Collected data

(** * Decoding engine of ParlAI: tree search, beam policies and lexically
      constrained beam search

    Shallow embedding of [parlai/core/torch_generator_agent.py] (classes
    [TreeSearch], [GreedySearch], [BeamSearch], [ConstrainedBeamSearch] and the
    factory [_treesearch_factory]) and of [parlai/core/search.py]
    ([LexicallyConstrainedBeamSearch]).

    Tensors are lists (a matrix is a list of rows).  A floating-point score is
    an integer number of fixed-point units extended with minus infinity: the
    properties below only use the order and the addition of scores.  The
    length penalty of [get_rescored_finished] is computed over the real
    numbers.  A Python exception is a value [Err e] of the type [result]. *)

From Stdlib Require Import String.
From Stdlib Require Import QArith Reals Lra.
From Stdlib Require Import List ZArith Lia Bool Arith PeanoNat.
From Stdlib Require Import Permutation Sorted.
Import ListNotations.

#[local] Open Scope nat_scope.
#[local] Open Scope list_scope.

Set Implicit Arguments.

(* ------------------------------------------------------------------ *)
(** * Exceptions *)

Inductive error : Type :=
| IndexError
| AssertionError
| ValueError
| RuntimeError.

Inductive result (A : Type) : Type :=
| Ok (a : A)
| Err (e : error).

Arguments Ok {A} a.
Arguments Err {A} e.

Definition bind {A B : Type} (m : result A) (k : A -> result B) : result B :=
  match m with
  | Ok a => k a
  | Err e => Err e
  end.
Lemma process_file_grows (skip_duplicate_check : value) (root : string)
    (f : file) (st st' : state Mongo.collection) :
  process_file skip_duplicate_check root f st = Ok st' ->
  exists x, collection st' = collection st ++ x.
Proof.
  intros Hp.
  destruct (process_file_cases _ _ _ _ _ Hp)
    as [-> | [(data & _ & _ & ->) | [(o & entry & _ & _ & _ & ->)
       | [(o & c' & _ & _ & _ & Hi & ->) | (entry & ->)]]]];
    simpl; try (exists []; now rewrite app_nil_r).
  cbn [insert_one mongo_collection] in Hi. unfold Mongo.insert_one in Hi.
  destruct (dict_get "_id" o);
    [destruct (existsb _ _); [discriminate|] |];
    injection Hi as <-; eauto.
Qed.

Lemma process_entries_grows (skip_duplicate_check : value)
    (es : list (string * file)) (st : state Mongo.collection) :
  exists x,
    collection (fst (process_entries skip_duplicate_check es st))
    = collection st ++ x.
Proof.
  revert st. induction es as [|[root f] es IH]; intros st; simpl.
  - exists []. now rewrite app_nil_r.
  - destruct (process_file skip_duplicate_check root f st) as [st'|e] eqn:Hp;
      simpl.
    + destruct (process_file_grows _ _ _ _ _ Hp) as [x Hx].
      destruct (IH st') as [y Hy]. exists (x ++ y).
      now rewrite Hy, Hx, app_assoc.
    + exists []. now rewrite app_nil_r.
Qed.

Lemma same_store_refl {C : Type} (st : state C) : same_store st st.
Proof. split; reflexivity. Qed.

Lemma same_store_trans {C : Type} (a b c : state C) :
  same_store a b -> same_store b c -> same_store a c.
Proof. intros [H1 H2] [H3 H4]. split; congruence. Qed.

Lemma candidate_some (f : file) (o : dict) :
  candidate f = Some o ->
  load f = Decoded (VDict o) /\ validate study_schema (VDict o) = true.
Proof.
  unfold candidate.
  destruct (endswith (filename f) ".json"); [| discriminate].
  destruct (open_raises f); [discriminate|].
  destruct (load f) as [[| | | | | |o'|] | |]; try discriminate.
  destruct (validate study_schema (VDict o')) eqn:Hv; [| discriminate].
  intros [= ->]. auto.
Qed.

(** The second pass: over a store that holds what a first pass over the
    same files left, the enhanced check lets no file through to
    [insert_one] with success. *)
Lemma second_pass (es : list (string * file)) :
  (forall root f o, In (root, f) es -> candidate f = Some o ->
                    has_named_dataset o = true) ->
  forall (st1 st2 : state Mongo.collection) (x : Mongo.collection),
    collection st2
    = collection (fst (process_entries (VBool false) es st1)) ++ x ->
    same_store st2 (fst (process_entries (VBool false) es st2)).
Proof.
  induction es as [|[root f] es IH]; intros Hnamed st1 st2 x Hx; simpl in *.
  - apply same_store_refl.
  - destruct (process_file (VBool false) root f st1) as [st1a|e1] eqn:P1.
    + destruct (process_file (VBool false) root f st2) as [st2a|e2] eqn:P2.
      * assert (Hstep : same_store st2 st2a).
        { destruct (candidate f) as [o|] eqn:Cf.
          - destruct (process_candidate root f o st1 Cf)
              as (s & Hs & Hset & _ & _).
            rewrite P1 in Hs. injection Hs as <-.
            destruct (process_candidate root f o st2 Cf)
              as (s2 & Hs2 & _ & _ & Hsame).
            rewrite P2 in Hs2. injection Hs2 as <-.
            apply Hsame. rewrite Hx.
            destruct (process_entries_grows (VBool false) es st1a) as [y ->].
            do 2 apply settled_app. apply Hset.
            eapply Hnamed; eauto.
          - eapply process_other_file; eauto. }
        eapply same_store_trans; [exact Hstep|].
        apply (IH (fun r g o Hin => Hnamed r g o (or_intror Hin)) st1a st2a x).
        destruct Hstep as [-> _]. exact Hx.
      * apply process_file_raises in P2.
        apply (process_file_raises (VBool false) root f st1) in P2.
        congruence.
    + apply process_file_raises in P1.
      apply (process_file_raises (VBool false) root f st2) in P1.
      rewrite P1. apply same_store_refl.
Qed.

...

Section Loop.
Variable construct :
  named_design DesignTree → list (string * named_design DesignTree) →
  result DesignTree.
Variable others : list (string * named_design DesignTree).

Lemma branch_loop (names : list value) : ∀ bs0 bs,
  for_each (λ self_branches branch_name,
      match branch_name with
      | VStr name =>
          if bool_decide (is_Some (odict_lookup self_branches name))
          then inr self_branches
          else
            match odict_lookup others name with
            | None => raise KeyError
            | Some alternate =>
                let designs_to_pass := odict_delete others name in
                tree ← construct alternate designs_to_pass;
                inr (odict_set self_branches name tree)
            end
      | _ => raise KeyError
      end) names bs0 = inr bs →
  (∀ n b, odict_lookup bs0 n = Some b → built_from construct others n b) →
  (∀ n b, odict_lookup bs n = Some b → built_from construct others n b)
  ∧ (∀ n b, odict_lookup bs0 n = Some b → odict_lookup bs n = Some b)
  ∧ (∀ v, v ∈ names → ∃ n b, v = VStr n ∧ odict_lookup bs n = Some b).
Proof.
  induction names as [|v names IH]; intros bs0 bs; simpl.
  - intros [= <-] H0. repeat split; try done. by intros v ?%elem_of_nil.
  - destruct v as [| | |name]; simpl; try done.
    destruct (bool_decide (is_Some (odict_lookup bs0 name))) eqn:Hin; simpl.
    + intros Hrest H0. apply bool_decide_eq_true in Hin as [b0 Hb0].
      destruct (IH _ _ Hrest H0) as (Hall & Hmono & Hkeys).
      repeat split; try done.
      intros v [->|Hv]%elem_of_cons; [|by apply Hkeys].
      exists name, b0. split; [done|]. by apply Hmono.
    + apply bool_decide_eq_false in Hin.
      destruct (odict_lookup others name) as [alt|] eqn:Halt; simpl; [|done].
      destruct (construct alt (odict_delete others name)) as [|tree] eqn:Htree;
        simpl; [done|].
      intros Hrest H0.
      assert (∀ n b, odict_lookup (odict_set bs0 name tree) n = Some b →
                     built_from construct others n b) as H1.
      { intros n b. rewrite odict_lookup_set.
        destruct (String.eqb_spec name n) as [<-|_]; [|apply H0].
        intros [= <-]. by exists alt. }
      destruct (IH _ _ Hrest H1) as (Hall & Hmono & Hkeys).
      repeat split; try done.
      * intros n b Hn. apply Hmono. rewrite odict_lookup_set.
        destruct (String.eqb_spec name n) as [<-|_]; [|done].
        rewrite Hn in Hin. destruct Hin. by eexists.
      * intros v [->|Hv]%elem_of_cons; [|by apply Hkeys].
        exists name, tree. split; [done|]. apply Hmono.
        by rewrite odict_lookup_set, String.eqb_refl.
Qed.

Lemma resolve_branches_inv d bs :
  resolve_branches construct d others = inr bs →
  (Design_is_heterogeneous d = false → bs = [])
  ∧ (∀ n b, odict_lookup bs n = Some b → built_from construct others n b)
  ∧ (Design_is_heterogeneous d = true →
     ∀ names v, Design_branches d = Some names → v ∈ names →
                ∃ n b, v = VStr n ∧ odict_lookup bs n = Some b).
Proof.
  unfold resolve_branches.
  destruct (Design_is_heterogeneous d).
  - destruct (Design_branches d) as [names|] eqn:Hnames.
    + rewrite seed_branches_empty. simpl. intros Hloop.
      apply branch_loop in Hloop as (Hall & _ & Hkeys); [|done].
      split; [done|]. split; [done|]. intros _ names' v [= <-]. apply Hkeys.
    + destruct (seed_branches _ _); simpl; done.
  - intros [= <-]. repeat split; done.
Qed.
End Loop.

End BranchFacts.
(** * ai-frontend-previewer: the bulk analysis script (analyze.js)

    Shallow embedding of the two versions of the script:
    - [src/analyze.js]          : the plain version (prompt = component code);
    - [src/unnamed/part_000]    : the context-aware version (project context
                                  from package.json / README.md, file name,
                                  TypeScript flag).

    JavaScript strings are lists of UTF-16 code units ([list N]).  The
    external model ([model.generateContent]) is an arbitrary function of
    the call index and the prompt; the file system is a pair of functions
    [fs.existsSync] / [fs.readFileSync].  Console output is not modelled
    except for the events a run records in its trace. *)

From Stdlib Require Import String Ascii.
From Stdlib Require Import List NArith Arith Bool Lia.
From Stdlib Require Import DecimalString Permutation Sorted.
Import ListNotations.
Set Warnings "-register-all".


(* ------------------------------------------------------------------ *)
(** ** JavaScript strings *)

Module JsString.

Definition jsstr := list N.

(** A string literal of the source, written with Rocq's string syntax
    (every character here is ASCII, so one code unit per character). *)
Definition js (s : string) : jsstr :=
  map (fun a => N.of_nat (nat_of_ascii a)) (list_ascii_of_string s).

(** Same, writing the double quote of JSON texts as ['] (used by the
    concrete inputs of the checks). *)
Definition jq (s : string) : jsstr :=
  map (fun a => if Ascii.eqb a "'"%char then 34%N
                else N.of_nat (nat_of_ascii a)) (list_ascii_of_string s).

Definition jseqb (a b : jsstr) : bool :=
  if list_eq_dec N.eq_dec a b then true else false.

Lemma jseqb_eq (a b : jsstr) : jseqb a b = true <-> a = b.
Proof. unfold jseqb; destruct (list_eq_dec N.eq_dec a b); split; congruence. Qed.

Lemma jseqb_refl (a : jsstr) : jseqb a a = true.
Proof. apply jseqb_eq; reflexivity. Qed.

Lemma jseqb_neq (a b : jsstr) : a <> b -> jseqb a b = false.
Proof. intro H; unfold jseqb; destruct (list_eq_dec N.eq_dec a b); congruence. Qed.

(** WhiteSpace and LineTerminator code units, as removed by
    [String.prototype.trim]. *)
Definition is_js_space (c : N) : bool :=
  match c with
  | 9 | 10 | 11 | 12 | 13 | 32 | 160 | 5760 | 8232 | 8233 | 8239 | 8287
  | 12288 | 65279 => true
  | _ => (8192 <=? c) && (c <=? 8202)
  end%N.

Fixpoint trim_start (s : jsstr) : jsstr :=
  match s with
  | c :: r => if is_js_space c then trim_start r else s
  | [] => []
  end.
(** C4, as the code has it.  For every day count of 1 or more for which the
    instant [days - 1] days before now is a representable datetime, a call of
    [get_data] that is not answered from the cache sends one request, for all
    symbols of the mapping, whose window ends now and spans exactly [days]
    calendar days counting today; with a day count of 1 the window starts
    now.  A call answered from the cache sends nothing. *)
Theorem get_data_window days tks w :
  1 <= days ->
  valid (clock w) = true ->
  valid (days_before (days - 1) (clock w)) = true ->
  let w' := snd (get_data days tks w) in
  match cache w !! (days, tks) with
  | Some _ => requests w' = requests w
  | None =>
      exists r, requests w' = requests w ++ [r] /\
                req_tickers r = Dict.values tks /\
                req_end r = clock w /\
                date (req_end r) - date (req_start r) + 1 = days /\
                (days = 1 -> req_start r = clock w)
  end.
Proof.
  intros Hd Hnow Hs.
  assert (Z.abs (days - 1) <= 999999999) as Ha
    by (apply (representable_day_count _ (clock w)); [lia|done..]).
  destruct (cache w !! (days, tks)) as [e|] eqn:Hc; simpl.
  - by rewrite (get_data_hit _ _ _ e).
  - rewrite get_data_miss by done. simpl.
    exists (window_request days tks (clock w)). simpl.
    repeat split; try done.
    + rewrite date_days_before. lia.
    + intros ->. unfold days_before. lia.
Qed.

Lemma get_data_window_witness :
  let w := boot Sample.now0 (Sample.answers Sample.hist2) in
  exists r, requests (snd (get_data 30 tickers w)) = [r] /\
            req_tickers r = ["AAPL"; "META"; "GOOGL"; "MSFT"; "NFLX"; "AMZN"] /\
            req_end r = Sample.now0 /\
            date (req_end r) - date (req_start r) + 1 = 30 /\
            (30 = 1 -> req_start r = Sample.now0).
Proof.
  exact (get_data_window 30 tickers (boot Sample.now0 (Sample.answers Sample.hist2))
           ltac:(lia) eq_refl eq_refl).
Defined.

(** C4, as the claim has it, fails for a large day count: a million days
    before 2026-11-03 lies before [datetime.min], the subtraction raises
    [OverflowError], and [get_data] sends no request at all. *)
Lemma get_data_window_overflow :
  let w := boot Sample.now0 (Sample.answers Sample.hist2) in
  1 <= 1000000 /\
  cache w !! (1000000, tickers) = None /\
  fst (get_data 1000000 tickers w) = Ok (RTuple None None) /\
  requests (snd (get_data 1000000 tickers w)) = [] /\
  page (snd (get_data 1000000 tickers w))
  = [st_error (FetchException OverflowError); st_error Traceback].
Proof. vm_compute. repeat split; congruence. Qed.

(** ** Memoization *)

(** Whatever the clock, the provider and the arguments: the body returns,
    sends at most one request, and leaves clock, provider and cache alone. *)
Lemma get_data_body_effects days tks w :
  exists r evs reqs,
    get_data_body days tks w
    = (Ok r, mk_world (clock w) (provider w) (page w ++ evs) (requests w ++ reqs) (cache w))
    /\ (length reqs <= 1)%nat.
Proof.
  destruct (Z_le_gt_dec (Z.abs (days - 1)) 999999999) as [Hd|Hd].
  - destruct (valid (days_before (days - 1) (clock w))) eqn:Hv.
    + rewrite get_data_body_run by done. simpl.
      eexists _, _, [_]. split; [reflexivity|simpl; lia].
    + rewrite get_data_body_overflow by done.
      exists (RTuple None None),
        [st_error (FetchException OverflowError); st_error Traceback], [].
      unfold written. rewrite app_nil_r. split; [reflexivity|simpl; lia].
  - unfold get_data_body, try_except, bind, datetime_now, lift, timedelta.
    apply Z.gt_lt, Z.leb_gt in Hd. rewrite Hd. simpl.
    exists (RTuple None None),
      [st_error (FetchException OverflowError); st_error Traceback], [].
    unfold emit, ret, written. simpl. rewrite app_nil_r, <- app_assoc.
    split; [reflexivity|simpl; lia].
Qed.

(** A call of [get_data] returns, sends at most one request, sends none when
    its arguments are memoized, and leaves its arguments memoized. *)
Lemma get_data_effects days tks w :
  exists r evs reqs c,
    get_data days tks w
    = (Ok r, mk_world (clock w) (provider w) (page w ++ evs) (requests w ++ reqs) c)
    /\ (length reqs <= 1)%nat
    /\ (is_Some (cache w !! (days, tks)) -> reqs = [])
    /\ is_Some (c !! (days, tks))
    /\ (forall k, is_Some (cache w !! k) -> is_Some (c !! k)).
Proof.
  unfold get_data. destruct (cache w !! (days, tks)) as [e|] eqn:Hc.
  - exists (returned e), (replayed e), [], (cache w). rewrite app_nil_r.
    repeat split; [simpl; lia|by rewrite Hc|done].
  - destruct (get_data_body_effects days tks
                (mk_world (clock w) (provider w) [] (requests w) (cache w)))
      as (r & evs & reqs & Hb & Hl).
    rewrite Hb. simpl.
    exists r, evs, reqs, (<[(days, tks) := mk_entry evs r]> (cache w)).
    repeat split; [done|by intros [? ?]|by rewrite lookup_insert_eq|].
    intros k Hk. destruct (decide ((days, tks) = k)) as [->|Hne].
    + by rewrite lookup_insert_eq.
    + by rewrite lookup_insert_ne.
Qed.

■ **INSTRUCTIONS TO FOLLOW**
The lines above, starting at the one with "From Stdlib Require Import String." and ending at the one with "Inductive result (A", are the only ones to return, exactly as written.

■ **WRITTEN ANSWER**
From Stdlib Require Import String.
From Stdlib Require Import QArith Reals Lra.
From Stdlib Require Import List ZArith Lia Bool Arith PeanoNat.
From Stdlib Require Import Permutation Sorted.
Import ListNotations.

#[local] Open Scope nat_scope.
#[local] Open Scope list_scope.

Set Implicit Arguments.

(* ------------------------------------------------------------------ *)
(** * Exceptions *)

Inductive error : Type :=
| IndexError
| AssertionError
| ValueError
| RuntimeError.

Inductive result (A : Type) : Type :=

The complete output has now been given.